▶ **YOUR OBJECTIVE**
Filter out every line below that lacks "quantities", and copy the rest.

▶ **MATERIAL SHOWN**
Lemma capacity_exact c : shaped c → kind c = by_quantity →
  ∃ q u d zc, committed_quantity c = Some q ∧ c_unit c = Some u ∧ CANONICAL_DIVISOR u = Some d ∧ capacity_of c == q * inject_Z d ∧ at_places QTY_PLACES (capacity_of c) zc ∧ 0 ≤ zc < 10 ^ 28.
Proof.
  intros [_ Hs] Hk. rewrite Hk in Hs. destruct Hs as (usage & u & q & _ & Hu & Hin & Hq & [H0 H1] & Hp). apply list_elem_of_In, filter_In in Hin as [_ Hin]. apply andb_true_iff in Hin as [Hin _]. apply bool_decide_eq_true in Hin.
  destruct (CANONICAL_DIVISOR u) as [d|] eqn:Ed; [|done]. apply has_places_spec in Hp as [z Hz]; [|done]. assert (0 ≤ z) as Hz0 by (apply (at_places_le 6 (0 # 1) q 0 z); [by split|done|lra]).
  assert (z ≤ 10 ^ 21) as Hz1 by (apply (at_places_le 6 q (inject_Z (10 ^ 15)) z (10 ^ 21)); [done|by split|done]). assert (1 ≤ d ≤ 1000000) as Hd by (destruct (divisor_cases u d Ed); lia).
  assert (at_places QTY_PLACES (q * inject_Z d) (z * d)) as Hm by (apply (at_places_mul 6 0); [done|apply at_places_Z]). assert (0 ≤ z * d < 10 ^ 28) as Hb by (split; nia).
  assert (capacity_of c = round_sig DEFAULT_PREC (q * inject_Z d)) as -> by (unfold capacity_of; rewrite Hq, Hu; cbn [mbind option_bind]; by rewrite Ed). exists q, u, d, (z * d). assert (Z.abs (z * d) < 10 ^ DEFAULT_PREC) as Hbd by (unfold DEFAULT_PREC; lia).
  split_and!; try done; [by apply (round_sig_exact DEFAULT_PREC QTY_PLACES _ (z * d))|by apply round_sig_fits|lia|lia].
Qed.

(** C33. The overage is what exceeds the commitment, no more and no less. However many records a replay draws from a quantity
    commitment and whatever order their sizes come in, the overage quantities written on them add up to exactly the total drawn
    less the committed quantity in record units, or to nothing, and the drawn total kept is exactly the sum of their quantities: no
    record is rounded, as long as the total stays below ten to the twenty-second. *)
Theorem overage_is_the_excess rate_on cs c rows states' rows' :
  NoDup (c_id <$> cs) → c ∈ cs → kind c = by_quantity → shaped c → Forall metered rows → (sum_of r_quantity rows < inject_Z (10 ^ 22))%Q →
  draw_all rate_on cs (start_states cs) rows = Some (states', rows') →
  ∃ q u d s, committed_quantity c = Some q ∧ c_unit c = Some u ∧ CANONICAL_DIVISOR u = Some d ∧ states' !! c_id c = Some s ∧
    d_quantity s == sum_of r_quantity (drawn_from (c_id c) rows') ∧
    sum_of overage_of (drawn_from (c_id c) rows') == dec_max 0 (sum_of r_quantity (drawn_from (c_id c) rows') - q * inject_Z d).
Proof.
  intros Hids Hc Hk Hsh Hm Hlt H. destruct (capacity_exact c Hsh Hk) as (q & u & d & zc & Hq & Hu & Hd & Ecap & Hcap & Hzc).
  destruct (draw_all_overage rate_on cs c Hids Hc Hk rows _ _ _ fresh_drawn 0 zc H (start_states_lookup cs c Hc) ltac:(by split) ltac:(done) Hcap Hzc Hm) as (s & z & Hs & Hz & Hsum & Hsq & Hov).
  { change (d_quantity fresh_drawn) with 0%Q. lra. }
  exists q, u, d, s. split_and!; try done; [by eapply at_places_unique|]. assert (at_places QTY_PLACES (q * inject_Z d) zc) as Hqd by by eapply at_places_Qeq.
  eapply at_places_unique; [exact Hov|]. replace (Z.max 0 (0 + z - zc) - Z.max 0 (0 - zc)) with (Z.max 0 (z - zc)) by lia. apply dec_max_places; [by split|by apply at_places_sub].
Qed.

Module CommitmentExample.
Definition body (start stop : Z) (q : Q) : Body :=
  {| b_provider := "openai"; b_kind := by_quantity; b_usage_type := Some "llm_tokens"; b_model_sku := EmptyString; b_unit := Some "1m_input_tokens"; b_quantity := Some q; b_amount := None;
     b_currency := None; b_start := start; b_end := stop; b_overage := None; b_overage_currency := None; b_reference := EmptyString |}.
Definition usage (id time day : Z) (q : Q) : SpendUsageRecord :=
  {| r_id := id; event_time := time; event_date := day; billing_date := day; r_provider := "openai"; r_usage_type := "llm_tokens"; r_unit := "input_token"; r_quantity := q; r_model := "gpt";
     r_amount := None; r_currency := None; r_amount_inr := None; assignment := unassigned |}.
Definition no_rate (_ : string) (_ : Z) : option Q := None.
Definition volume : Terms :=
  {| c_id := 1; c_active := true; c_provider := "openai"; kind := by_quantity; c_usage_type := Some "llm_tokens"; c_model_sku := EmptyString; c_unit := Some "1m_input_tokens";
     committed_quantity := Some (1 # 1); committed_amount := None; c_currency := None; period_start := 0; period_end := 30; overage_unit_price := None; overage_currency := None;
     reference := EmptyString |}.
Definition table : list SpendCommitment := [{| terms := volume; drawn := fresh_drawn; recomputed_through := None; needs_full_recompute := true |}].
Definition rows : list SpendUsageRecord := [usage 1 10 1 (600000 # 1); usage 2 20 2 (700000 # 1); usage 3 30 40 (5 # 1)].
Definition drawn_rows : list SpendUsageRecord := [assign (Some 1, false, 0%Q) (usage 1 10 1 (600000 # 1)); assign (Some 1, true, 300000 # 1) (usage 2 20 2 (700000 # 1)); usage 3 30 40 (5 # 1)].

Lemma table_reachable : reachable table.
Proof. eapply rtc_once, (step_create [] table 1 (body 0 30 (1 # 1))); [apply not_elem_of_nil|vm_compute; reflexivity]. Qed.
End CommitmentExample.

Import CommitmentExample.

Lemma record_draws_from_one_witness : c_id <$> best_commitment (usage 1 10 1 (600000 # 1)) (terms <$> table) = Some 1 ∧ best_commitment (usage 3 30 40 (5 # 1)) (terms <$> table) = None.
Proof.
  destruct (record_draws_from_one table (usage 3 30 40 (5 # 1)) table_reachable) as (_ & _ & H). split; [vm_compute; reflexivity|]. apply H. intros c Hc. apply list_elem_of_singleton in Hc as ->. vm_compute. reflexivity.
Defined.

Lemma overage_is_the_excess_witness : ∃ st, draw_all no_rate [volume] (start_states [volume]) rows = Some (st, drawn_rows) ∧ sum_of overage_of (drawn_from 1 drawn_rows) == 300000 # 1.
Proof.
  assert (∃ st, draw_all no_rate [volume] (start_states [volume]) rows = Some (st, drawn_rows)) as [st E] by (eexists; vm_compute; reflexivity). exists st. split; [exact E|].
  assert (∀ id time day z, 0 ≤ z → metered (usage id time day (z # 1))) as Hm. { intros id time day z Hz. exists (z * 10 ^ 6). split; [lia|]. split; [done|]. cbn [usage r_quantity Qnum Qden]. unfold QTY_PLACES. lia. }
  destruct (overage_is_the_excess no_rate [volume] volume rows st drawn_rows) as (q & u & d & s & Hq & Hu & Hd & _ & _ & H); [apply NoDup_singleton|left|reflexivity| | |vm_compute; reflexivity|exact E|].
  - destruct (reachable_commitments_ok table table_reachable) as [_ Hs _]. apply (Hs (Build_SpendCommitment volume fresh_drawn None true)). left.
  - repeat constructor; by apply Hm.
  - injection Hq as <-. injection Hu as <-. injection Hd as <-. etransitivity; [exact H|]. vm_compute. reflexivity.
Defined.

▶ **SOLVED EXERCISE**
    commitment and whatever order their sizes come in, the overage quantities written on them add up to exactly the total drawn
    less the committed quantity in record units, or to nothing, and the drawn total kept is exactly the sum of their quantities: no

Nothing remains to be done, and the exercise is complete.